Harvard Medical School scientists turned unhealthy old mice into youthful versions of themselves by tampering with an enzyme called telomerase. While the aging process is not totally understood, one of the many factors that causes the deterioration of the body’s tissues is tied to telomeres, which protect the end of each of the chromosomes in DNA. When cells divide, the telomeres are cut shorter and shorter until eventually they stop working altogether and the cell either dies or goes into a dormant state.
The researchers genetically engineered mice that lacked telomerase, an enzyme that stops telomeres from shortening.
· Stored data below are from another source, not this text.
(** X4.  On a healthy connection, with a row under the key whose column
    holds a list: [append_event] returns exactly when the [args] of every
    tool call the event stores json-encode; otherwise it raises the
    [TypeError] of [json.dumps] and the table, the connection and the handle
    are as before. *)
Theorem append_event_stores_iff_args_encode (py_str : pyval -> string)
        (session : Session.t) (event : Event.t) (w : world)
        (record : SessionRecord.t) (l : list pyval) :
  faults w = [] ->
  table w !! session_key_of session = Some record ->
  as_list (json_loads (SessionRecord.events_json record)) = Ok l ->
  (event_storable event = true ->
   exists w', append_event py_str session event w
              = (Ok tt, appended session event, w'))
  /\ (event_storable event = false ->
      append_event py_str session event w
      = (Raise (TypeError "Object is not JSON serializable"), session, w)).
Proof.
  intros Hf Ht Hl. split; intros He.
  - eexists. apply (append_event_healthy py_str session event w record l Hf Ht Hl).
    now rewrite serialize_event_encodable.
  - unfold append_event, session_key_of in *.
    rewrite db_roundtrip_healthy by exact Hf. rewrite Ht, Hl.
    unfold json_dumps. cbn [json_encodable]. rewrite forallb_app. cbn [forallb].
    rewrite serialize_event_encodable, He, andb_false_r. reflexivity.
Qed.

Lemma append_event_stores_iff_args_encode_witness :
  faults one_turn_world = []
  /\ append_event sample_str (s1_handle [hi_event]) opaque_call_event one_turn_world
     = (Raise (TypeError "Object is not JSON serializable"),
        s1_handle [hi_event], one_turn_world).
Proof.
  split; [reflexivity|].
  exact (proj2 (append_event_stores_iff_args_encode sample_str (s1_handle [hi_event])
                  opaque_call_event one_turn_world _ _ eq_refl eq_refl eq_refl)
           eq_refl).
Defined.

(** X5.  On a healthy connection an [append_event] that returns rewrites
    the row of its key only: the row keeps its [id], its three key columns
    and [created_at], gets the current time as [updated_at], every other row
    is untouched, and nothing is slept or disposed. *)
Theorem append_event_touches_one_row (py_str : pyval -> string)
        (session session' : Session.t) (event : Event.t) (w w' : world) :
  faults w = [] ->
  append_event py_str session event w = (Ok tt, session', w') ->
  (forall k, k <> session_key_of session -> table w' !! k = table w !! k)
  /\ (exists record record',
         table w !! session_key_of session = Some record
         /\ table w' !! session_key_of session = Some record'
         /\ SessionRecord.id record' = SessionRecord.id record
         /\ SessionRecord.app_name record' = SessionRecord.app_name record
         /\ SessionRecord.user_id record' = SessionRecord.user_id record
         /\ SessionRecord.session_id record' = SessionRecord.session_id record
         /\ SessionRecord.created_at record' = SessionRecord.created_at record
         /\ SessionRecord.updated_at record' = utcnow w)
  /\ faults w' = [] /\ effects w' = effects w.
Proof.
  intros Hf Happ.
  apply append_event_ok_inv in Happ as (record & l & Ht & Hl & -> & ->); [|exact Hf].
  split; [|split; [|split; [exact Hf|reflexivity]]].
  - intros k Hk. cbn [table with_table]. now rewrite lookup_insert_ne.
  - eexists record, _. split; [exact Ht|]. split.
    + cbn [table with_table]. apply lookup_insert_eq.
    + repeat split.
Qed.

Lemma append_event_touches_one_row_witness :
  faults one_turn_world = []
  /\ exists session' w',
      append_event sample_str (s1_handle [hi_event]) hello_event one_turn_world
      = (Ok tt, session', w')
      /\ effects w' = effects one_turn_world.
Proof.
  split; [reflexivity|].
  eexists _, _. split; [reflexivity|].
  exact (proj2 (proj2 (proj2 (append_event_touches_one_row sample_str
                                (s1_handle [hi_event]) _ hello_event one_turn_world _
                                eq_refl eq_refl)))).
Defined.

(** ** [get_session] under any connection *)

Lemma drained_nil w : drained (faults w) [] w = w.
Proof. destruct w. unfold drained. cbn. now rewrite app_nil_r. Qed.

(** One attempt: a fault of the script, or what the row decodes to. *)
Lemma get_session_inner_cases app user sid w :
  exists fs,
    (_get_session_inner app user sid w
     = (materialize (table w) app user sid, drained fs [] w)
     \/ exists e, _get_session_inner app user sid w = (Raise e, drained fs [] w))
    /\ (length fs <= length (faults w) <= length fs + 1)%nat.
Proof.
  destruct (faults w) as [|[e|] fs] eqn:Hf.
  - exists []. split; [|cbn; lia]. left.
    rewrite get_session_inner_healthy by exact Hf. now rewrite <- Hf, drained_nil.
  - exists fs. split; [|cbn; lia]. right. exists e.
    now apply get_session_inner_fault.
  - exists fs. split; [|cbn; lia]. left. now apply get_session_inner_pass.
Qed.

(** The loop of [_retry_on_connection_error] around [_get_session_inner]:
    with [attempt + n] the bound of three, it retries at most [2 - attempt]
    times, never touches the table, and returns only what the row decodes
    to. *)
Lemma retry_loop_get_session app user sid n :
  forall attempt w r w',
    (attempt + n = 3)%nat -> (0 < n)%nat ->
    retry_loop (_get_session_inner app user sid) None 3 1 n attempt w = (r, w') ->
    exists k fs,
      (k <= 2 - attempt)%nat
      /\ w' = drained fs (retries 1 k) w
      /\ (length fs <= length (faults w) <= length fs + S k)%nat
      /\ (forall s, r = Ok s -> materialize (table w) app user sid = Ok s).
Proof.
  induction n as [|n IH]; intros attempt w r w' Hn Hpos; cbn [retry_loop].
  - lia.
  - destruct (get_session_inner_cases app user sid w) as (fs & [Hi|[e Hi]] & Hlen);
      rewrite Hi.
    + destruct (materialize (table w) app user sid) as [s|e] eqn:Hm.
      * intros [= <- <-]. exists 0%nat, fs. repeat split; [lia|lia|lia|].
        now intros s' [= <-].
      * assert (Hraise : (Raise e, drained fs [] w) = (r, w') ->
                  exists k fs0, (k <= 2 - attempt)%nat /\ w' = drained fs0 (retries 1 k) w
                    /\ (length fs0 <= length (faults w) <= length fs0 + S k)%nat
                    /\ (forall s, r = Ok s -> Raise e = Ok s)).
        { intros [= <- <-]. exists 0%nat, fs. repeat split; [lia|lia|lia|discriminate]. }
        destruct e; try exact Hraise.
        destruct (is_connection_error msg && Nat.ltb attempt (3 - 1)) eqn:Hc;
          [|exact Hraise].
        apply andb_true_iff in Hc as [_ Hc]. apply Nat.ltb_lt in Hc.
        intros Hr. apply IH in Hr as (k & fs0 & Hk & -> & Hl0 & Hs); [|lia|lia].
        exists (S k), fs0. repeat split; [cbn in *; lia| |cbn in *; lia|cbn in *; lia|].
        -- unfold drained, with_effect. cbn. now rewrite app_nil_r, <- !app_assoc.
        -- intros s Hs'. specialize (Hs s Hs'). cbn [table with_effect drained] in Hs.
           congruence.
    + assert (Hraise : (Raise e, drained fs [] w) = (r, w') ->
                exists k fs0, (k <= 2 - attempt)%nat /\ w' = drained fs0 (retries 1 k) w
                  /\ (length fs0 <= length (faults w) <= length fs0 + S k)%nat
                  /\ (forall s, r = Ok s -> materialize (table w) app user sid = Ok s)).
      { intros [= <- <-]. exists 0%nat, fs. repeat split; [lia|lia|lia|discriminate]. }
      destruct e; try exact Hraise.
      destruct (is_connection_error msg && Nat.ltb attempt (3 - 1)) eqn:Hc;
        [|exact Hraise].
      apply andb_true_iff in Hc as [_ Hc]. apply Nat.ltb_lt in Hc.
      intros Hr. apply IH in Hr as (k & fs0 & Hk & -> & Hl0 & Hs); [|lia|lia].
      exists (S k), fs0. repeat split; [cbn in *; lia| |cbn in *; lia|cbn in *; lia|].
      * unfold drained, with_effect. cbn. now rewrite app_nil_r, <- !app_assoc.
      * intros s Hs'. exact (Hs s Hs').
Qed.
As such, the telomeres rapidly grew shorter and the mice aged quickly, developing all the signs of old age including damaged organs, a shrinking brain, and infertility. The researchers then injected the mice with a cocktail that reactivated their telomerase. This didn’t just slow the aging process, but actually reversed the effects of aging, essentially making the mice grow younger.
But rejuvenating old organs in mice does not necessarily mean a human treatment is on the way, the researchers warn. For one, mice make telomerase throughout their lives, but the enzyme is switched off in adult humans, as it can cause unchecked cell replication (read: cancer). None of the mice in the study developed cancer, but there’s no telling if human tissues would tolerate the treatment so well.
Still, the breakthrough is monumentally important as researchers attempt to blunt the negative effects of aging in increasingly gray populations around the globe. There’s no telling if such a treatment could help humans to live longer, but it could lead to a better quality of life in older humans by allowing their organs to regenerate rather than undergo sustained deterioration toward the end of life.